The Maud Rise polynya was first observed in 70’s and it recurred every winter from 1974 to 1976.”Oceanographers at the time thought it was an annual event”, explains Aditya Narayanan, who led the study and is a researcher at the University of Southampton (UK). But, contrary to predictions, in the following years the hole appeared only sporadically and for short periods. “2017 was the first time we had such a large and long-lived polynya in the Weddell Sea since the 1970s”, continues Narayanan.
Salt and currents
Among the causes, explain the authors of the study, there is certainly the fact that during 2016 and 2017 the great circular ocean current around the Weddell Sea it has strengthened. One of the consequences of this current is that the deep layer of water that is warmer and richer in salt than the surface water mixes with the latter, increasing its temperature and salinity. This phenomenon of upwelling, that is, the rise of deep water towards the surface, helps to explain the reason for the melting of sea ice, says Fabien Roquet, professor at the University of Gothenburg (Sweden) and co-author of the research. In fact, the increase in salt concentration lowers the freezing temperature of water. “But melting sea ice leads to a drop in surface water temperatures, which in turn should stop mixing“, continues Roquet: “Thus, another process must occur for the polynya to persist. There must be an additional supply of salt somewhere”.
Ekman transport
And it is at this point that the process known as “Ekman transport” comes into play, which concerns the movement of water depending on the winds that blow on its surface. This is a phenomenon that can influence marine currents and which in this specific context would contribute to bring the salt to the surface accumulated on the submerged mountain Maud Rise due to the circular current we were talking about before. “Ekman transport was the essential missing ingredient needed to increase salt balance and support the mixing of salt and heat to surface waters”, adds Alberto Naveira Garabato, professor at the University of Southampton and co-author of the research.

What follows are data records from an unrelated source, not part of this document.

(* ===== verification/Mount.v ===== *)
(** * Mounting file systems, and the set-up of the tables

    The model of the system calls of kernel/fs/mount.c, which give a server a
    message port in the namespace, and of kernel/fs/init.c, which links the
    tables of the file system into their free lists.

    The arguments are those of Files.v, and: [stat] is the address of the local
    [struct stat], which has [stat_sz] bytes laid out as [parse_stat] reads them;
    [hardclock] is the time.  The assignment to [errno], which nothing reads, is
    left out. *)

From S2P Require Import Prelude Bytes Lists Page Fs Filp Vnode Kqueue Msg Filedesc Pipe Str Dnlc Blocking Vfs Lookup Cache Files.

Section Mount.
Context (L : protocol) (path_max : nat) (proc hardclock req reply msg path dot dotdot : Z).
Context (stat stat_sz : Z) (parse_stat : list Z -> statbuf).

Abbreviation lookup := (lookup L path_max proc req reply msg path dot dotdot).

Definition read_stat : M statbuf := b ← kload stat stat_sz; mret (parse_stat b).

Definition sys_mknod (_path flags _stat : Z) (ld : lookupdata) : P Z :=
  e ← call (CopyIn stat _stat stat_sz);
  if bool_decide (e <> 0) then mret (- EFAULT)
  else
    '(sc, ld) ← lookup _path LOOKUP_PARENT ld;
    if bool_decide (sc <> 0) then mret sc
    else if bool_decide (ld_vnode ld <> 0) then
      call (vnode_put (ld_vnode ld));; call (vnode_put (ld_parent ld));; mret (- EEXIST)
    else
      st ← call read_stat;
      '(sc, vnode) ← vfs_mknod L path_max proc req reply msg (ld_parent ld) (last_component ld)
                       (mkStat (s_mode st) (s_uid st) (s_gid st));
      call (vnode_put (default 0 vnode));;
      call (vnode_put (ld_parent ld));;
      mret sc.

(** ** sys_createmsgport *)

(** The error exit; it puts the covered vnode, which is [ld.vnode], twice. *)
Definition mount_exit (ld : lookupdata) (mount_root_vnode fd covered error : Z) : M Z :=
  vnode_put (ld_vnode ld);;
  vnode_free mount_root_vnode;;
  free_fd_superblock proc fd;;
  vnode_put covered;;
  mret error.

(** The superblock and the root vnode of the new mount. *)
Definition mount_init (sb mount_root_vnode flags backlog_sz : Z) (st : statbuf) : M unit :=
  init_msgport (SbPort sb);;
  init_msgbacklog sb backlog_sz;;
  upd_port (SbPort sb) (fun p => p <| context := sb |>);;
  upd_sb sb (fun b => b <| sb_root := mount_root_vnode |> <| sb_flags := flags |> <| sb_reference_cnt := 1 |> <| sb_busy := false |>);;
  upd_vnode mount_root_vnode (fun v => v <| v_flags := Z.lor V_VALID V_ROOT |> <| v_reference_cnt := 1 |>
    <| v_uid := s_uid st |> <| v_gid := s_gid st |> <| v_mode := s_mode st |>);;
  (if S_ISDIR (s_mode st) then init_superblock_bdflush hardclock sb;; mret () else mret ());;
  upd_vnode mount_root_vnode (fun v => v <| v_size :=
    if S_ISBLK (s_mode st) then swrap 64 (s_blocks st * s_blksize st) else s_size st |>).

(** The new mount is put into the namespace. *)
Definition mount_attach (mount_root_vnode covered : Z) : M unit :=
  upd_vnode mount_root_vnode (fun v => v <| vnode_covered := covered |>);;
  vnode_note mount_root_vnode NOTE_ATTRIB;;
  root ← gets root_vnode;
  (if bool_decide (root = 0) then modify (fun s => s <| root_vnode := mount_root_vnode |>) else mret ());;
  (if bool_decide (covered <> 0) then
     upd_vnode covered (fun v => v <| vnode_mounted_here := mount_root_vnode |>);;
     vnode_note covered NOTE_ATTRIB;;
     vnode_inc_ref covered;;
     vnode_unlock covered
   else mret ());;
  vnode_inc_ref mount_root_vnode;;
  vnode_unlock mount_root_vnode.

Definition mount_on (ld : lookupdata) (covered flags backlog_sz : Z) (st : statbuf) : M Z :=
  fd ← alloc_fd_superblock proc;
  if bool_decide (fd < 0) then mount_exit ld 0 fd covered (- ENOMEM)
  else
    sb ← get_superblock proc fd;
    mount_root_vnode ← vnode_new sb (s_ino st);
    if bool_decide (mount_root_vnode = 0) then mount_exit ld 0 fd covered (- ENOMEM)
    else
      mount_init sb mount_root_vnode flags backlog_sz st;;
      mount_attach mount_root_vnode covered;;
      mret fd.

(** The checks of the vnode to be covered.  On a mismatch of the types [error] is
    the 0 of the lookup. *)
Definition mount_over (ld : lookupdata) (flags backlog_sz : Z) (st : statbuf) : M Z :=
  let covered := ld_vnode ld in
  if bool_decide (covered = 0) then mount_exit ld 0 (-1) covered (- ENOENT)
  else
    v ← deref vnodes covered;
    let m := s_mode st in
    if negb ((S_ISDIR m && S_ISDIR (v_mode v)) || (S_ISCHR m && S_ISCHR (v_mode v)) || (S_ISBLK m && S_ISBLK (v_mode v)))
    then mount_exit ld 0 (-1) covered 0
    else
      dname_purge_vnode covered;;
      v ← deref vnodes covered;
      if bool_decide (vnode_covered v <> 0) then mount_exit ld 0 (-1) covered (- EEXIST)
      else mount_on ld covered flags backlog_sz st.

Definition sys_createmsgport (_path flags _stat backlog_sz : Z) (ld : lookupdata) : P Z :=
  e ← call (CopyIn stat _stat stat_sz);
  if bool_decide (e <> 0) then mret (- EFAULT)
  else
    root ← call (gets root_vnode);
    if bool_decide (root <> 0) then
      '(error, ld) ← lookup _path 0 ld;
      if bool_decide (error <> 0) then mret error
      else st ← call read_stat; call (mount_over ld flags backlog_sz st)
    else st ← call read_stat; call (mount_on ld 0 flags backlog_sz st).

(** ** sys_renamemsgport *)

(** The mount on [old] is moved to [new]. *)
Definition move_mount (new_vnode old_vnode : Z) : M unit :=
  o ← deref vnodes old_vnode;
  upd_vnode new_vnode (fun v => v <| vnode_mounted_here := vnode_mounted_here o |>);;
  n ← deref vnodes new_vnode;
  upd_vnode (vnode_mounted_here n) (fun v => v <| vnode_covered := new_vnode |>);;
  upd_vnode old_vnode (fun v => v <| vnode_mounted_here := 0 |>);;
  vnode_put old_vnode;;
  vnode_put new_vnode.

(** The vnode that is covered, when the old path leads to the root of a mount. *)
Definition mounted_vnode (old_vnode : Z) : M (option Z) :=
  o ← deref vnodes old_vnode;
  if bool_decide (vnode_mounted_here o = 0) then
    if bool_decide (vnode_covered o = 0) then mret None
    else
      vnode_inc_ref (vnode_covered o);;
      vnode_put old_vnode;;
      mret (Some (vnode_covered o))
  else mret (Some old_vnode).

(** The errors found after a lookup return its 0, with the vnodes locked. *)
Definition sys_renamemsgport (_new_path _old_path : Z) (ld : lookupdata) : P Z :=
  '(error, ld) ← lookup _new_path 0 ld;
  if bool_decide (error <> 0) then mret error
  else
    let new_vnode := ld_vnode ld in
    n ← call (deref vnodes new_vnode);
    if bool_decide (vnode_mounted_here n <> 0) then mret error
    else
      '(error, ld) ← lookup _old_path 0 ld;
      if bool_decide (error <> 0) then mret error
      else
        o ← call (mounted_vnode (ld_vnode ld));
        match o with
        | None => mret error
        | Some old_vnode => call (move_mount new_vnode old_vnode);; mret 0
        end.

(** ** sys_pivotroot *)

(** [root_vnode] is assigned before it is used for the covered vnode of the new
    root, which is then the new root. *)
Definition pivot (old_root_vnode new_root_vnode : Z) : M unit :=
  current_root_vnode ← gets root_vnode;
  upd_vnode old_root_vnode (fun v => v <| vnode_mounted_here := current_root_vnode |>);;
  upd_vnode current_root_vnode (fun v => v <| vnode_covered := old_root_vnode |>);;
  modify (fun s => s <| root_vnode := new_root_vnode |>);;
  root ← gets root_vnode;
  upd_vnode new_root_vnode (fun v => v <| vnode_covered := root |>);;
  vnode_put old_root_vnode;;
  vnode_put new_root_vnode.

Definition sys_pivotroot (_new_root _old_root : Z) (ld : lookupdata) : P Z :=
  '(sc, ld) ← lookup _old_root 0 ld;
  if bool_decide (sc <> 0) then mret sc
  else
    let old_root_vnode := ld_vnode ld in
    '(sc, ld) ← lookup _new_root 0 ld;
    if bool_decide (sc <> 0) then mret sc
    else
      let new_root_vnode := ld_vnode ld in
      if bool_decide (new_root_vnode = 0) then mret (- ENOENT)
      else if bool_decide (old_root_vnode = 0) then call (vnode_put new_root_vnode);; mret (- ENOENT)
      else call (pivot old_root_vnode new_root_vnode);; mret 0.
End Mount.

(** ** init.c *)

(** [for (t = 0; t < n; t++) LIST_ADD_TAIL(&list, &table[t], link)] for the list
    of the state that [get] and [put] access; entry [t] of a table is at
    [t + 1]. *)
Fixpoint link_table (get : fs -> list Z) (put : list Z -> fs -> fs) (n : nat) (t : Z) : M unit :=
  match n with
  | O => mret ()
  | S n =>
      l ← gets get;
      l ← lift (Seq.add_tail (t + 1) l);
      modify (put l);;
      link_table get put n (t + 1)
  end.

(** The entries of the name cache and its hash table. *)
Definition init_names : M unit :=
  init_dnames_loop (Z.to_nat NR_DNAME) 0;; modify (fun s => s <| dname_hash := replicate (Z.to_nat DNAME_HASH) [] |>).

Definition NR_FILP := 1024.
Definition NR_SUPERBLOCK := 128.
Definition NR_PIPE := 64.
Definition NR_KQUEUE := 128.
Definition NR_KNOTE := 2048.
Definition NR_ISR_HANDLER := 64.

Section Init.
Context (max_superblock max_kqueue max_knote max_isr_handler max_buf max_pipe : Z).

Definition InitFSLists : M unit :=
  modify (fun s => s <| vnode_free_list := [] |> <| filp_free_list := [] |> <| dname_lru_list := [] |>
    <| free_superblock_list := [] |> <| kqueue_free_list := [] |> <| knote_free_list := [] |> <| isr_handler_free_list := [] |>);;
  link_table vnode_free_list (fun l s => s <| vnode_free_list := l |>) (Z.to_nat NR_VNODE) 0;;
  link_table filp_free_list (fun l s => s <| filp_free_list := l |>) (Z.to_nat NR_FILP) 0;;
  init_names;;
  link_table free_superblock_list (fun l s => s <| free_superblock_list := l |>) (Z.to_nat max_superblock) 0;;
  link_table kqueue_free_list (fun l s => s <| kqueue_free_list := l |>) (Z.to_nat max_kqueue) 0;;
  link_table knote_free_list (fun l s => s <| knote_free_list := l |>) (Z.to_nat max_knote) 0;;
  link_table isr_handler_free_list (fun l s => s <| isr_handler_free_list := l |>) (Z.to_nat max_isr_handler) 0;;
  modify (fun s => s <| knote_hash := replicate (Z.to_nat KNOTE_HASH_SZ) [] |>).

Definition InitPipes : M unit :=
  modify (fun s => s <| free_pipe_list := [] |>);;
  link_table free_pipe_list (fun l s => s <| free_pipe_list := l |>) (Z.to_nat max_pipe) 0.

Definition init_vfs : M Z :=
  InitFSLists;;
  InitCache max_buf;;
  InitPipes;;
  modify (fun s => s <| root_vnode := 0 |>);;
  mret 0.
End Init.

Lemma run_assoc {A B C} (m : M A) (k : A -> M B) (h : B -> M C) s : ((m ≫= k) ≫= h) s = (m ≫= (fun a => k a ≫= h)) s.
Proof. cbv [mbind M_bind]. by destruct (m s). Qed.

Studying this type of formation is important, underlines Sarah Gille, co-author of the study and professor at the University of California San Diego, both because polynyas can have strong repercussions on circulation of ocean currentsand therefore on the distribution of heat between ocean and continent, both because the phenomena that lead to their onset are the same ones that are causing a reduction of ice present in the Southern Ocean: “For the first time since observations began in the 1970s – concludes the researcher –there is a negative trend in sea ice in the Southern Ocean, which began around 2016. Before then it had remained rather stable”.